====== Given information ======

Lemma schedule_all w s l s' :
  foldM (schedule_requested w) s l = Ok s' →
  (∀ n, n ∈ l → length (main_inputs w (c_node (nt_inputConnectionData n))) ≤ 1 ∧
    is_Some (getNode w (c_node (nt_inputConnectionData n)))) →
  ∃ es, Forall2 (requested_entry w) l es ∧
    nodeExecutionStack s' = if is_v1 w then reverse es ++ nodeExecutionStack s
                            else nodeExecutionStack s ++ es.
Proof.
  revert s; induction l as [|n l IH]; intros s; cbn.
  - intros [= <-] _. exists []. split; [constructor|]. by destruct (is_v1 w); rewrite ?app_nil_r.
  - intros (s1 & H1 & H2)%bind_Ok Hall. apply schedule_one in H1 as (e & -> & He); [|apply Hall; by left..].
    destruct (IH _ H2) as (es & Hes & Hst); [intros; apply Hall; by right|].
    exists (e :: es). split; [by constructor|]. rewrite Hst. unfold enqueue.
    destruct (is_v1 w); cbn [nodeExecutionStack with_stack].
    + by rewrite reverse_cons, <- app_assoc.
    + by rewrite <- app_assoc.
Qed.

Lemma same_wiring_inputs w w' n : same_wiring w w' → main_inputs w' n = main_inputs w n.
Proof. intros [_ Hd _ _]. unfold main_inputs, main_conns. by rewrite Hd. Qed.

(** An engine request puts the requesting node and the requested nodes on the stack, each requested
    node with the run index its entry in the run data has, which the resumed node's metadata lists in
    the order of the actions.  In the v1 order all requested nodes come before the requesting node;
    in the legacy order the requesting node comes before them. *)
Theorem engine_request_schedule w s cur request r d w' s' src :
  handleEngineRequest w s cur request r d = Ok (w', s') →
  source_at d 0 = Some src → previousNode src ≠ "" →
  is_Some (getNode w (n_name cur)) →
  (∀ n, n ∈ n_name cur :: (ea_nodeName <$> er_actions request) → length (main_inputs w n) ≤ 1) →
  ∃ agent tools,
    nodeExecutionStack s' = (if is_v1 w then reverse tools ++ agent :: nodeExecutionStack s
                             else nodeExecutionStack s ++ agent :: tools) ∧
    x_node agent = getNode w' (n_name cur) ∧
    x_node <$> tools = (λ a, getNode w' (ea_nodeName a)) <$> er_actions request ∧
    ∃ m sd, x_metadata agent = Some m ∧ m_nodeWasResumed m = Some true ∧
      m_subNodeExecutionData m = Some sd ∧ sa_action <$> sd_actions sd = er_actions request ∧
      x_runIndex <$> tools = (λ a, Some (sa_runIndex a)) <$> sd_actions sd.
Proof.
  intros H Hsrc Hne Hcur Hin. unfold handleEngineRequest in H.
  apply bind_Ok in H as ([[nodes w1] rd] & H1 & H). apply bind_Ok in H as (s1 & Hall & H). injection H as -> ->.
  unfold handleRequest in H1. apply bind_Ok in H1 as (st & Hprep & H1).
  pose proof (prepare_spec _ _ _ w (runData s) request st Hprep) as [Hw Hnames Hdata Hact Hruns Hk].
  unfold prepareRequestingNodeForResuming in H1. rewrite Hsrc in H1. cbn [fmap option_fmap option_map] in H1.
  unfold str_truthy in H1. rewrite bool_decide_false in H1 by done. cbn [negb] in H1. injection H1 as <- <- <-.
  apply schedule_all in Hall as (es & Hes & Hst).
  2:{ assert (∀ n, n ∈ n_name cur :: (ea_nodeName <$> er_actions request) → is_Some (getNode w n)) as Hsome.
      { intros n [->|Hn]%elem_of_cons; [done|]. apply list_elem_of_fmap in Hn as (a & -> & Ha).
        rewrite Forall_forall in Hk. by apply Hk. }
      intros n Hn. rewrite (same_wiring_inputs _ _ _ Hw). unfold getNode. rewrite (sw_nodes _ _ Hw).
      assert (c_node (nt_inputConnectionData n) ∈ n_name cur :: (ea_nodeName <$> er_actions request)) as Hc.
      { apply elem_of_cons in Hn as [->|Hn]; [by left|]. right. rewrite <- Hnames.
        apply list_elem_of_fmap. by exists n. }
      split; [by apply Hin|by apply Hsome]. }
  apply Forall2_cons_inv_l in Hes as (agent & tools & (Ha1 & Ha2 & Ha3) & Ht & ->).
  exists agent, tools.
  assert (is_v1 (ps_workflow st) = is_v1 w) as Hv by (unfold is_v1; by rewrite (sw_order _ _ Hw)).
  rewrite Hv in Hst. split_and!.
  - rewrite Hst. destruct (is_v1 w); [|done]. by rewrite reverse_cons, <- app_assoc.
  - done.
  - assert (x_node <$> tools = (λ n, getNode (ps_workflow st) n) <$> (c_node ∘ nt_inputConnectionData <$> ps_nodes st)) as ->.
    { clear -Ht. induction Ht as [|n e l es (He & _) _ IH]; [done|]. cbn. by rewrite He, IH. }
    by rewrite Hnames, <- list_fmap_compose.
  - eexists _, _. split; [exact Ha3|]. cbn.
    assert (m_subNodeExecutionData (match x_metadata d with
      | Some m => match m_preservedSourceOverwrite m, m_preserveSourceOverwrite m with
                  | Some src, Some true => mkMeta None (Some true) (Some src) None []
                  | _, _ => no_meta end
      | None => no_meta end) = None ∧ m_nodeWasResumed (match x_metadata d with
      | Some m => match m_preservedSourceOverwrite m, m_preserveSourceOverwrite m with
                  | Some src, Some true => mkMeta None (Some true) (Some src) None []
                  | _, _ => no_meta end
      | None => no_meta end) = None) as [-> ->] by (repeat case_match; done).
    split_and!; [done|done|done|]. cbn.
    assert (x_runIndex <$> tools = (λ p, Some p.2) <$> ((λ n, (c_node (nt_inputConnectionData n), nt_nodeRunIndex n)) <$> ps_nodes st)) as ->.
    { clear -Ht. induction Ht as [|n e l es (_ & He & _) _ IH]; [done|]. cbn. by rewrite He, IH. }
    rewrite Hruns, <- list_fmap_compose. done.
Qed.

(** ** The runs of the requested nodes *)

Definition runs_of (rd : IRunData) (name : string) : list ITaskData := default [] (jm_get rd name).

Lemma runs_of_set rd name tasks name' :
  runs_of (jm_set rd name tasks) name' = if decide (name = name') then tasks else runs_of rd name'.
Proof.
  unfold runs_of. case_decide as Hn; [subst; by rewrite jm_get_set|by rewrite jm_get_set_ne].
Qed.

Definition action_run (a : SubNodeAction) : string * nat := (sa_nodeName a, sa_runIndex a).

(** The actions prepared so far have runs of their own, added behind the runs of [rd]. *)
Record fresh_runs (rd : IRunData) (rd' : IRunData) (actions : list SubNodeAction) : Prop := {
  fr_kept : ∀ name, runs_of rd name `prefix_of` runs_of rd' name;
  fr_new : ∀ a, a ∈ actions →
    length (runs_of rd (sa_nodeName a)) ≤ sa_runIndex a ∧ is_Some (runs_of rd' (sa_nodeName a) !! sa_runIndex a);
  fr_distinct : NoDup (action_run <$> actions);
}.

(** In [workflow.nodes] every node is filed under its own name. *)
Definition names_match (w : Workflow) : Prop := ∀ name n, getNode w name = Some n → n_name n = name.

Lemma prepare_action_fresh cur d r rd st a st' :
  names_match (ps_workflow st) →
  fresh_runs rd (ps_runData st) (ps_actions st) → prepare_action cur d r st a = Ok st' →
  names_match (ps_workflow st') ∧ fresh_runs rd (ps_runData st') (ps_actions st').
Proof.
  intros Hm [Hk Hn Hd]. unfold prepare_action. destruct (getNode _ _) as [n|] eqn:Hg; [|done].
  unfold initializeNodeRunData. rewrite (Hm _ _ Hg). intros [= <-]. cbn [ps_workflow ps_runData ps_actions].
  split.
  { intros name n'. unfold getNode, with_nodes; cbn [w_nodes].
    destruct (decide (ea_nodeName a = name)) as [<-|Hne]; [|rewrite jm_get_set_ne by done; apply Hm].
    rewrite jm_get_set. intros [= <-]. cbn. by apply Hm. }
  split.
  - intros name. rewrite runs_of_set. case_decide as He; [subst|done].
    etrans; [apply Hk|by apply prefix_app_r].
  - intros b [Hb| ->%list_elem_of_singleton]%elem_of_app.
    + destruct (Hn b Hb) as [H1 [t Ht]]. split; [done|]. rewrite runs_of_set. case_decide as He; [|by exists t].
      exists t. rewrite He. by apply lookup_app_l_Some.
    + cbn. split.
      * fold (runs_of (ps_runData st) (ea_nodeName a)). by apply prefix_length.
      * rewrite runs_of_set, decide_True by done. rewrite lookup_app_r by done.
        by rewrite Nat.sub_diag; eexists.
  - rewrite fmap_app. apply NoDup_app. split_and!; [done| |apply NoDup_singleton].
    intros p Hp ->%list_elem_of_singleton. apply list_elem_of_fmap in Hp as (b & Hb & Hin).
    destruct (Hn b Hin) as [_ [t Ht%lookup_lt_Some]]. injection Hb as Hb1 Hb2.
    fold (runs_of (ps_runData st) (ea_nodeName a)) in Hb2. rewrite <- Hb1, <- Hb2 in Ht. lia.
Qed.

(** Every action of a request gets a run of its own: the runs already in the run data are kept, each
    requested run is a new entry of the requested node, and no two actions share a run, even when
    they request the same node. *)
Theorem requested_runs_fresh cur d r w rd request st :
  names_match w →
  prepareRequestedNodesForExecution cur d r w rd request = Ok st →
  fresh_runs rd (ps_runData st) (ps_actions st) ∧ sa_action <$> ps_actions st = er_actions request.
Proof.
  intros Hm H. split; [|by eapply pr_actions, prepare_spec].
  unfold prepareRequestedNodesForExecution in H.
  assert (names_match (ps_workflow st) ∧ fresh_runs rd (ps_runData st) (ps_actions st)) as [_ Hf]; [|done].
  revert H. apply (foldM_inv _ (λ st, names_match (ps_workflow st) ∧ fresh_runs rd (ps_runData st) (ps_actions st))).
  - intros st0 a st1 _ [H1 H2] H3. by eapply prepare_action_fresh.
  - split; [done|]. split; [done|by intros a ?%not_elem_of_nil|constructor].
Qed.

======

Assignment:
All lines from the one with "intros Hm H." to the end of the material above should be copied exactly, both ends included, and nothing else.

Output:
  intros Hm H. split; [|by eapply pr_actions, prepare_spec].
  unfold prepareRequestedNodesForExecution in H.
  assert (names_match (ps_workflow st) ∧ fresh_runs rd (ps_runData st) (ps_actions st)) as [_ Hf]; [|done].
  revert H. apply (foldM_inv _ (λ st, names_match (ps_workflow st) ∧ fresh_runs rd (ps_runData st) (ps_actions st))).
  - intros st0 a st1 _ [H1 H2] H3. by eapply prepare_action_fresh.
  - split; [done|]. split; [done|by intros a ?%not_elem_of_nil|constructor].
Qed.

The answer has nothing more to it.